Palladium hydrides (PdH_x) are a model system for studying phase transitions and hydrogen (H) absorption in materials. Well-studied in the gas phase, they are also relevant in electrochemistry, particularly electrocatalysis, where the H:Pd ratio can be controlled though electrochemical potential. PdH_x hydrides exhibit a slightly expanded lattice at low H content (x < 0.05), known as the α-phase, which transforms into a lattice-expanded β-phase at higher H content. While wide-angle X-ray scattering can be used to monitor the in situ absorption of H into commercial Pd nanoparticles (NPs) 3.6 nm in size [1] as well as related phenomena such as H trapping, crucial aspects of the mechanism and kinetics of PdH_x formation remain elusive. Specifically, it is unclear whether the α- and β-phases coexist, and if the Pd NPs undergo isotropic H insertion, following a core-shell model, or if preferential H absorption pathways exist, as suggested by a spherical cap model.

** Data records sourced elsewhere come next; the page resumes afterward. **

(** How a call of [extractCwdFromFile] ends.  [settled] is what its
    promise settles to.  [stray_error] tells that the stream was closed
    before its end although it fails: the loop was left by [return] or
    by [break], [rl.close()] and [fileStream.close()] ran with a read
    in flight, no iterator is left to reject, and the read error
    surfaces after the promise has settled, outside every [try] of the
    program. *)
Record cwd_outcome := {
  settled : res value;
  stray_error : bool
}.

(** [extractCwdFromFile(filePath, maxLines)], on what reading
    [filePath] gives.  A failure of the stream rejects the promise when
    the loop asks for a line that does not come; once the loop has been
    left it is a stray error. *)
Definition extractCwdFromFile (rl : readline) (maxLines : nat) : cwd_outcome :=
  match scan_cwd 0 maxLines (lines rl) with
  | CwdFound v => {| settled := Val (Some v); stray_error := fails rl |}
  | CwdStopped => {| settled := Val None; stray_error := fails rl |}
  | CwdExhausted =>
      {| settled := if fails rl then Throw ReadError else Val None;
         stray_error := false |}
  end.

(** The default of [maxLines]. *)
Definition default_maxLines : nat := 10.

(** What [extractProjectRoot] gives: the value it returns, and whether
    one of the files it looked at left a stray error behind (what the
    host does with such an error, by default ending the process, is
    outside this function). *)
Record root_outcome := {
  root : value;
  stray : bool
}.

(** The outcome [o] of the files that follow, after a file that left
    a stray error behind when [b] holds. *)
Definition and_stray (b : bool) (o : root_outcome) : root_outcome :=
  {| root := root o; stray := b || stray o |}.

(** The loop of [extractProjectRoot] over the [.jsonl] files, in the
    order [readdir] lists them; the inner [catch] passes over a file
    whose promise is rejected. *)
Fixpoint first_cwd (files : list dir_entry) : root_outcome :=
  match files with
  | [] => {| root := None; stray := false |}
  | e :: r =>
      let o := extractCwdFromFile (content e) default_maxLines in
      match settled o with
      | Val (Some v) =>
          if truthy v then {| root := Some v; stray := stray_error o |}
          else and_stray (stray_error o) (first_cwd r)
      | _ => and_stray (stray_error o) (first_cwd r)
      end
  end.
(** * find.py: duplicate "EMP ID" report

    A shallow embedding of [find_duplicate_emp_ids] from [find.py].

    The script is a straight line of pandas calls.  Each call is given a
    Rocq definition that follows the documented behaviour of the pandas
    operation it stands for:

    - [pd.read_json] opens the path (a missing file raises
      [FileNotFoundError], a path that cannot be opened as a file raises
      another [OSError], content it cannot load raises [ValueError]) and
      returns a frame with one column per key that occurs in some JSON
      object of the array and one row per object, cells without a value
      filled with NaN.  What it does to the text of the file on the way
      (parsing the JSON, then inferring a dtype for each column, which
      turns numeric-looking strings into numbers, strings it reads as
      missing into NaN, and integers next to a missing value into
      floats) works on text and floating point and is not modelled: a
      file is represented by the records as [read_json] loads them, each
      field holding the value of its cell in the returned frame.  Every
      statement below about the values of "EMP ID" is about these loaded
      values, not about the way the file spells them;
    - [df['EMP ID']] raises [KeyError] when the frame has no such column;
    - [Series.value_counts()] ([dropna=True], [sort=True]) drops NaN cells,
      tallies the remaining ones in order of first appearance and sorts
      the tallies by descending count.  Entries of equal count are kept
      in order of first appearance, which is what pandas' sort does on
      short tables; on long ones it may order them otherwise, and no
      statement below depends on the order of entries of equal count;
    - [s[s > 1]] keeps the entries of [s] selected by the boolean mask
      (a mask of another length is refused);
    - [reset_index()] turns the index into a column of a new frame (the
      script renames both columns at once, so the names pandas gives
      them are never printed);
    - [to_markdown] hands the frame to the [tabulate] package, taken to
      be installed.  The text that package lays out is not modelled: the
      print event carries the frame that is rendered.

    Python objects live in a heap addressed by allocation order, so that
    the one in-place update of the script ([df_duplicates.columns = ...])
    and the absence of any other mutation can be stated. *)

From stdpp Require Import base decidable option list sorting strings pretty gmap.

#[local] Open Scope string_scope.
#[local] Open Scope list_scope.
#[local] Open Scope nat_scope.

(** ** Cells and records *)

(** The scalar a cell of a loaded frame holds.  [VNull] is pandas'
    missing value (NaN or None: a JSON [null], the filling of an absent
    key, or whatever dtype inference turned into NaN).  [VNum z] is a
    number, named by its value: an int64 cell and a float64 cell that hold
    the same whole number are the same key to [value_counts].  [VStr s]
    is a string that dtype inference left a string.  Cells that hold a
    number with a fraction or a boolean are not covered. *)
Inductive value :=
  | VNull
  | VNum (z : Z)
  | VStr (s : string).

#[global] Instance value_eq_dec : EqDecision value.
Proof. solve_decision. Defined.

Definition isna (v : value) : bool :=
  match v with VNull => true | _ => false end.

Definition notna (v : value) : bool := negb (isna v).

(** One record as loaded: the fields of one JSON object of the array,
    each with the value its cell holds in the loaded frame. *)
Abbreviation record := (gmap string value).
(** The top of the walk is the directory [.] relative to itself. *)
Lemma relpath_self (cwd p : str) :
  p <> [] -> posixpath.relpath cwd p p = Some (lit ".").
Proof.
  intros Hp. unfold posixpath.relpath.
  replace (null p) with false by (destruct p; [congruence|reflexivity]).
  cbv zeta. rewrite commonprefix_refl, Nat.sub_diag, skipn_all.
  reflexivity.
Qed.

(** C5. In flatten mode the destination directory of a level is the
    destination root, whatever the relative path of the level.  In nested
    mode it is the destination root joined with the relative path, and
    the destination root itself for the relative path [.], which is the
    relative path of the top level. *)
Theorem path_planner (cwd src_dir dest_dir rel : str) :
  target_dir_of dest_dir true rel = dest_dir
  /\ (rel <> lit "." ->
      target_dir_of dest_dir false rel = posixpath.join dest_dir [rel])
  /\ target_dir_of dest_dir false (lit ".") = dest_dir
  /\ (src_dir <> [] ->
      posixpath.relpath cwd src_dir src_dir = Some (lit ".")).
Proof.
  split; [reflexivity|]. split; [|split].
  - intros H. unfold target_dir_of. apply str_eqb_neq in H. now rewrite H.
  - reflexivity.
  - apply relpath_self.
Qed.

(** ** Errors of single copies *)

Section CopyErrors.

Context {W : Type} (os : OS W).

Lemma copy_file_dry (src_file dest_file : str) (verb : bool) (st : state W) :
  copy_file os src_file dest_file true verb st
  = (say st Stdout
       (lit "[DRY] "
        ++ (if negb (str_eqb (unique_name os (world st) dest_file) dest_file)
            then lit "RENAME" else lit "COPY")
        ++ lit ": " ++ src_file ++ lit " -> "
        ++ unique_name os (world st) dest_file),
     Ret tt).
Proof. reflexivity. Qed.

Furthermore, the small size of the facets makes it difficult to determine the distribution of strain fields across single NP.

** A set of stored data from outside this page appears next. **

(** * xplt: knl profiles along a beamline and phase-space plots

    A shallow embedding of [xplt/line.py] ([iter_elements], [KnlPlot]) and
    of [xplot/phasespace.py] ([PhaseSpacePlot]).

    Python exceptions are explicit: every operation that can raise returns
    a [result].  In [line.py], longitudinal positions and knl values are
    Python floats; they are embedded as rationals, on which the
    comparisons of the source are exact and its arithmetic is taken
    without rounding.  In [phasespace.py], the floats are an abstract type
    and the calls of numpy are parameters: no law of arithmetic is used.
    The plotting library's figures and axes are not part of the model;
    what the code stores in its artists is. *)

From Stdlib Require Import ZArith QArith Qround List String Ascii Lia Bool Lqa.
From stdpp Require Import base list strings gmap.

Local Open Scope Q_scope.

(** ** Python values and exceptions *)

Module Py.

Inductive exn : Type :=
| ValueError
| IndexError
| AttributeError
| KeyError
| TypeError
| ZeroDivisionError.

Inductive result (A : Type) : Type :=
| Ok (a : A)
| Raise (e : exn).
Arguments Ok {A} a.
Arguments Raise {A} e.

#[global] Instance result_ret : MRet result := fun A a => Ok a.
#[global] Instance result_bind : MBind result := fun A B f c =>
  match c with
  | Ok a => f a
  | Raise e => Raise e
  end.

Definition is_ok {A} (c : result A) : Prop := exists a, c = Ok a.

(** A [for] loop whose body may raise: the accumulator is threaded
    through, the first exception ends the loop. *)
Fixpoint for_each {A S : Type} (body : S -> A -> result S)
    (xs : list A) (s : S) : result S :=
  match xs with
  | [] => Ok s
  | x :: xs' => s' ← body s x; for_each body xs' s'
  end.

(** [enumerate(xs)] *)
Definition enumerate {A} (xs : list A) : list (nat * A) :=
  zip (seq 0 (length xs)) xs.

(** [range(n)] for an integer [n] *)
Definition range (n : Z) : list Z :=
  map Z.of_nat (seq 0 (Z.to_nat n)).

(** [l[n]] for an integer [n]: negative indices count from the end. *)
Definition index {A} (l : list A) (n : Z) : result A :=
  let len := Z.of_nat (length l) in
  let k := if (0 <=? n)%Z then n else (len + n)%Z in
  if ((0 <=? k) && (k <? len))%Z
  then match l !! Z.to_nat k with
       | Some a => Ok a
       | None => Raise IndexError
       end
  else Raise IndexError.

Definition Qltb (a b : Q) : bool := negb (Qle_bool b a).

(** [a % b] on floats: the result has the sign of [b]. *)
Definition mod_ (a b : Q) : result Q :=
  if Qeq_bool b 0 then Raise ZeroDivisionError
  else Ok (a - b * inject_Z (Qfloor (a / b))).

(** [max(l)] of a list of integers; the empty list raises. *)
Definition max_ (l : list Z) : result Z :=
  match l with
  | [] => Raise ValueError
  | x :: l' => Ok (fold_left Z.max l' x)
  end.

(** [str.split(sep)] for a one-character separator: every occurrence
    splits, empty pieces are kept. *)
Fixpoint split (sep : ascii) (s : string) : list string :=
  match s with
  | EmptyString => [EmptyString]
  | String c s' =>
      if Ascii.eqb c sep then EmptyString :: split sep s'
      else match split sep s' with
           | [] => [String c EmptyString]
           | w :: ws => String c w :: ws
           end
  end.

(** [sep.join(ws)] *)
Fixpoint join (sep : ascii) (ws : list string) : string :=
  match ws with
  | [] => EmptyString
  | w :: ws' =>
      match ws' with
      | [] => w
      | _ :: _ => (w ++ String sep (join sep ws'))%string
      end
  end.

End Py.

Import Py.

(** ** xplt/line.py *)

Module Line.

(** An element of a line, with the attributes the code asks for. *)
Record Element : Type := {
  el_knl : option (list Q);
  el_order : option Z;
  el_length : option Q
}.

(** The line object: what [element_names], [elements],
    [get_s_elements("upstream")], [get_s_elements("downstream")] and
    [get_length()] return. *)
Record Line : Type := {
  element_names : list string;
  elements : list Element;
  s_upstream : list Q;
  s_downstream : list Q;
  get_length : Q
}.

Definition Item : Type := string * Element * Q * Q.

(** The body of the loop of [iter_elements]. *)
Definition iter_element (it : Item) : Item :=
  let '(name, el, s0, s1) := it in
  if Qeq_bool s0 s1 then
    match el_length el with
    | Some len => (name, el, (s0 + s1 - len) / 2, (s0 + s1 + len) / 2)
    | None => (name, el, s0, s1)
    end
  else (name, el, s0, s1).

Definition zip4 (l : Line) : list Item :=
  zip_with (fun '(name, el) '(s0, s1) => (name, el, s0, s1))
    (zip (element_names l) (elements l))
    (zip (s_upstream l) (s_downstream l)).

Definition iter_elements (l : Line) : list Item :=
  map iter_element (zip4 l).

(** The array [KNL]: one row per plotted order, one column per grid
    point. *)
Abbreviation Matrix := (list (list Q)).

Record Artist : Type := {
  art_x : list Q;
  art_y : list Q
}.

(** The plot object.  [factor_s] and [factor_k n] stand for
    [self.factor_for("s")] and [self.factor_for(f"k{n}l")] of the base
    class. *)
Record KnlPlot : Type := {
  knl : list Z;
  S : list Q;
  filled : bool;
  artists : list Artist;
  factor_s : Q;
  factor_k : Z -> Q
}.

(** [np.linspace(0, stop, num)] *)
Definition linspace (stop : Q) (num : nat) : list Q :=
  map (fun j => 0 + inject_Z (Z.of_nat j) * (stop / inject_Z (Z.of_nat num - 1)))
      (seq 0 num).

(** The mask over the grid chosen for an interval. *)
Definition mask (grid : list Q) (Smax s0 s1 : Q) : result (list bool) :=
  if Qle_bool 0 s0 && Qle_bool s0 Smax then
    Ok (map (fun s => Qle_bool s0 s && Qltb s s1) grid)
  else
    (* handle wrap around *)
    a ← mod_ s0 Smax;
    b ← mod_ s1 Smax;
    Ok (map (fun s => Qle_bool a s || Qltb s b) grid).

(** [row[mask] += v] *)
Definition add_masked (v : Q) (m : list bool) (row : list Q) : list Q :=
  zip_with (fun (b : bool) x => if b then x + v else x) m row.

(** The body of the loop over [enumerate(self.knl)]. *)
Definition update_order (grid : list Q) (Smax : Q) (el : Element)
    (kv : list Q) (s0 s1 : Q) (KNL : Matrix) (ix : nat * Z) : result Matrix :=
  let '(i, n) := ix in
  order ← match el_order el with
          | Some o => Ok o
          | None => Raise AttributeError
          end;
  if (n <=? order)%Z then
    m ← mask grid Smax s0 s1;
    v ← index kv n;
    Ok (alter (add_masked v m) i KNL)
  else Ok KNL.

(** The body of the loop over [iter_elements(line)]. *)
Definition update_element (grid : list Q) (orders : list Z) (Smax : Q)
    (KNL : Matrix) (it : Item) : result Matrix :=
  let '(name, el, s0, s1) := it in
  match el_knl el with
  | Some kv => for_each (update_order grid Smax el kv s0 s1) (enumerate orders) KNL
  | None => Ok KNL
  end.

(** The first half of [KnlPlot.update]: knl as a function of s. *)
Definition compute_KNL (orders : list Z) (grid : list Q) (line : Line)
    : result Matrix :=
  let KNL := replicate (length orders) (replicate (length grid) 0) in
  let Smax := get_length line in
  for_each (update_element grid orders Smax) (iter_elements line) KNL.

(** The second half: the data of the artists. *)
Definition set_artist (p : KnlPlot) (n : Z) (art : Artist) (row : list Q)
    : Artist :=
  let f := factor_k p n in
  if filled p then
    {| art_x := art_x art; art_y := map (Qmult f) row |}
  else
    {| art_x := map (Qmult (factor_s p)) (S p); art_y := map (Qmult f) row |}.

Definition plot_artists (p : KnlPlot) (KNL : Matrix) : list Artist :=
  zip_with (fun n '(art, row) => set_artist p n art row)
    (knl p) (zip (artists p) KNL).

(** [KnlPlot.update]: the new plot object, the list of changed artists
    and the accumulated KNL array. *)
Definition update (p : KnlPlot) (line : Line)
    : result (KnlPlot * list Artist * Matrix) :=
  KNL ← compute_KNL (knl p) (S p) line;
  let changed := plot_artists p KNL in
  (* artists beyond the zip are left as they are *)
  let arts := changed ++ drop (length changed) (artists p) in
  Ok ({| knl := knl p; S := S p; filled := filled p; artists := arts;
         factor_s := factor_s p; factor_k := factor_k p |},
      changed, KNL).

Inductive KnlArg : Type :=
| KnlNone
| KnlInt (k : Z)
| KnlList (ns : list Z).

(** [[e.order for e in line.elements if hasattr(e, "order")]] *)
Definition orders_of (l : Line) : list Z :=
  omap el_order (elements l).

(** [KnlPlot.__init__] *)
Definition init (line : option Line) (knl_arg : KnlArg) (is_filled : bool)
    (resolution : nat) (line_length : option Q)
    (fs : Q) (fk : Z -> Q) : result KnlPlot :=
  orders ← match knl_arg with
           | KnlNone =>
               match line with
               | None => Raise ValueError
               | Some l => m ← max_ (orders_of l); Ok (range (m + 1))
               end
           | KnlInt k => Ok (range (k + 1))
           | KnlList ns => Ok ns
           end;
  stop ← match line, line_length with
         | None, None => Raise ValueError
         | _, Some len =>
             if negb (Qeq_bool len 0) then Ok len
             else match line with
                  | Some l => Ok (get_length l)
                  | None => Raise AttributeError
                  end
         | Some l, None => Ok (get_length l)
         end;
  let grid := linspace stop resolution in
  let arts :=
    map (fun _ : Z =>
           if is_filled then
             {| art_x := grid; art_y := replicate (length grid) 0 |}
           else {| art_x := []; art_y := [] |}) orders in
  let p := {| knl := orders; S := grid; filled := is_filled;
              artists := arts; factor_s := fs; factor_k := fk |} in
  match line with
  | Some l => '(p', _, _) ← update p l; Ok p'
  | None => Ok p
  end.

(** Every row of the array has one entry per grid point. *)
Definition rows_ok (grid : list Q) (KNL : Matrix) : Prop :=
  Forall (fun row => length row = length grid) KNL.

(** What [update_order] needs of an element not to raise. *)
Definition wf_element (orders : list Z) (el : Element) : Prop :=
  forall kv, el_knl el = Some kv ->
    exists o, el_order el = Some o /\
      forall n, n ∈ orders -> (n <= o)%Z -> is_ok (index kv n).

(** What the accumulation needs of a line not to raise. *)
Definition wf_line (orders : list Z) (l : Line) : Prop :=
  ~ get_length l == 0 /\ Forall (wf_element orders) (elements l).

End Line.

(** ** xplot/phasespace.py *)

Module PhaseSpace.

(** What the code asks of numpy and of pyplot.  [R] is the type of
    floats; no law of arithmetic is assumed of it.  [plt_subplots nrow ncol]
    is the number of axes of the figure that [plt.subplots] creates, or the
    exception it raises. *)
Class Backend (R : Type) : Type := {
  of_Z : Z -> R;
  half : R;
  add : R -> R -> R;
  sub : R -> R -> R;
  mul : R -> R -> R;
  div : R -> R -> R;
  pow : R -> R -> R;
  np_mean : list R -> R;
  np_cov : list R -> list R -> (R * R) * (R * R);
  np_linalg_eig : (R * R) * (R * R) -> (R * R) * ((R * R) * (R * R));
  np_sqrt : R -> R;
  np_arctan2 : R -> R -> R;
  np_degrees : R -> R;
  np_percentile : list R -> R -> R;
  plt_subplots : Z -> Z -> result nat
}.

(** *** Arguments of the constructor *)

Inductive KindEntry : Type :=
| KStr (s : string)
| KSeq (cs : list string).

Inductive KindArg : Type :=
| KindStr (s : string)
| KindSeq (es : list KindEntry).

Inductive FlagArg : Type :=
| FlagBool (b : bool)
| FlagIter (bs : list bool).

Inductive PctArg (R : Type) : Type :=
| PctNone
| PctFlat (ps : list R)
| PctNested (pss : list (list R)).
Arguments PctNone {R}.
Arguments PctFlat {R} ps.
Arguments PctNested {R} pss.

(** [ax]: nothing, one axes, or a sequence that flattens to [k] axes. *)
Inductive AxArg : Type :=
| AxNone
| AxSingle
| AxSeq (k : nat).

(** *** Parsing of [kind] *)

Definition abbreviations (s : string) : option (list string) :=
  if String.eqb s "x" then Some ["x"; "px"]
  else if String.eqb s "y" then Some ["y"; "py"]
  else if String.eqb s "z" then Some ["zeta"; "delta"]
  else if String.eqb s "X" then Some ["X"; "Px"]
  else if String.eqb s "Y" then Some ["Y"; "Py"]
  else None.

In this study, employing Bragg Coherent X-ray Diffraction Imaging (BCDI) and focusing on the 111 Bragg reflection, we obtained information on the morphology, projected strain, displacement fields, and d-spacing of single 300 nm Pd NPs at various electrode potentials relevant to H adsorption, H absorption, and H₂ evolution [2]. We examined changes in lattice constants for both α and β phases and reconstructed individual Pd NPs in each individual phase. The reconstructions revealed a continuous increase in the Pd lattice parameter, indicating an isotropic expansion of the NP. Additionally, we observed heterogeneous strain in the reconstructed Pd NPs, with tensile strain accumulating on the {111} and {100} facets, while the lattice in the edges and corners of the atoms appeared compressed. Finally, we will show how BCDI can be used to gain insights into H absorption/desorption mechanism and kinetics.

Figure 1. Diagram showing the in situ cell used to reconstruct a single nanoparticle in 3D under potential control from diffraction images.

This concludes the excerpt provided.